Data records: Begin

(* ===== verification/ProcSpec.v ===== *)
(** * proc.c: what fork, wait, clone, join and kill do

    Theorems on the calls of [ProcLife], and a machine on which they run: 24
    pages of memory, a first process with one page of user memory, its children
    and threads. *)

From stdpp Require Import gmap.
From S2P Require Import Prelude Bytes BufCache Bio Log LogDisk CString Pipe Fs FsExample PageAlloc Kalloc Memory Vm VmUser.
From S2P Require Import ProcTable Sched Proc MsgQueue ShareMem File ProcLife.

(** ** Calls that work on one entry

    [touches i m]: the other entries are as before.  The shared-memory and
    message-queue fields are left out: the code keeps those of the first entry up
    to date whoever calls it. *)

Definition strip (p : proc) : proc := p <| com := Ipc 0 0 [] 0 |>.

Section touches.
Context {C : Type}.
Implicit Types (s : psys C) (i : nat).

Definition others i s : list proc := <[i := Proc.proc0]> (views strip s).
Definition touches {A} i (m : ST (psys C) A) : Prop := ∀ s a s', run m s a s' → others i s' = others i s.

Lemma touches_keeps {A} i (m : ST (psys C) A) : keeps strip m → touches i m.
Proof. intros H s a s' E. unfold others. by rewrite (H _ _ _ E). Qed.
Lemma touches_upd i f : touches i (upd (C := C) i f).
Proof.
  intros s a s' [= _ <-]. unfold others, views. cbn. apply list_eq. intros j. destruct (decide (j = i)) as [->|].
  - destruct (decide (i < length (procs s))%nat) as [Hl|Hl].
    + by rewrite !list_lookup_insert_eq by (rewrite length_fmap, ?length_alter; lia).
    + rewrite !list_insert_ge by (rewrite length_fmap, ?length_alter; lia). rewrite !list_lookup_fmap, list_lookup_alter_eq.
      by rewrite lookup_ge_None_2 by lia.
  - by rewrite !list_lookup_insert_ne, !list_lookup_fmap, list_lookup_alter_ne.
Qed.
Lemma touches_then {A B} i (m : ST (psys C) A) (k : A → ST (psys C) B) : touches i m → (∀ a, touches i (k a)) → touches i (m ≫= k).
Proof. intros Hm Hk s b s'' (a & s' & E1 & E2)%bind_Ret_inv. by rewrite (Hk _ _ _ _ E2), (Hm _ _ _ E1). Qed.
Lemma touches_for i j n body : (∀ k, touches i (body k)) → touches i (for_loop (S := psys C) j n body).
Proof.
  intros H. revert j. induction n as [|n IH]; intros j; [apply touches_keeps, keeps_ret|].
  cbn [for_loop]. apply touches_then; [apply H|]. intros _. apply IH.
Qed.

Lemma others_lookup i j s s' p :
  others i s' = others i s → j ≠ i → procs s !! j = Some p → ∃ p', procs s' !! j = Some p' ∧ strip p' = strip p.
Proof.
  intros E Hj Hp. apply (f_equal (.!! j)) in E. unfold others, views in E.
  rewrite !list_lookup_insert_ne, !list_lookup_fmap, Hp in E by done. destruct (procs s' !! j) as [p'|]; [|done]. apply (inj Some) in E. by exists p'.
Qed.
End touches.

Ltac touch :=
  repeat first
    [ progress intros
    | progress unfold the_proc, set_reg, dup_files, dup_cwd, dup_vmas, fork_shm, on_inodes, allocpid, shmrelease_null, freeproc
    | solve [apply touches_keeps; eauto with keeps nocore]
    | apply touches_upd
    | apply touches_then
    | apply touches_for
    | match goal with |- touches _ (match ?x with _ => _ end) => destruct x end ].

Section files.
Context {C : Type} `{!BufCache C}.
Context (kend trampoline forkret : Z) (proc_at : nat → Z) (mmio : Z → Z).
Implicit Types (s : psys C).

Lemma freeproc_touches i : touches (C := C) i (freeproc kend mmio i).
Proof. touch. Qed.

Lemma allocproc_touches i r s s' :
  first_unused s = Some i → run (allocproc kend trampoline forkret mmio) s r s' → others i s' = others i s.
Proof.
  intros Hi E. unfold allocproc in E. apply bind_Ret_inv in E as (s0 & s1 & E1 & E). injection E1 as <- <-.
  fold (first_unused s) in E. rewrite Hi in E. revert E.
  match goal with |- ?m s = _ → _ => assert (touches i m) as Ht; [touch|] end. by apply Ht.
Qed.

Data records: End

Look through the records above for the string "progress", then copy every line that has it.

**Answer section**.
    [ progress intros
    | progress unfold the_proc, set_reg, dup_files, dup_cwd, dup_vmas, fork_shm, on_inodes, allocpid, shmrelease_null, freeproc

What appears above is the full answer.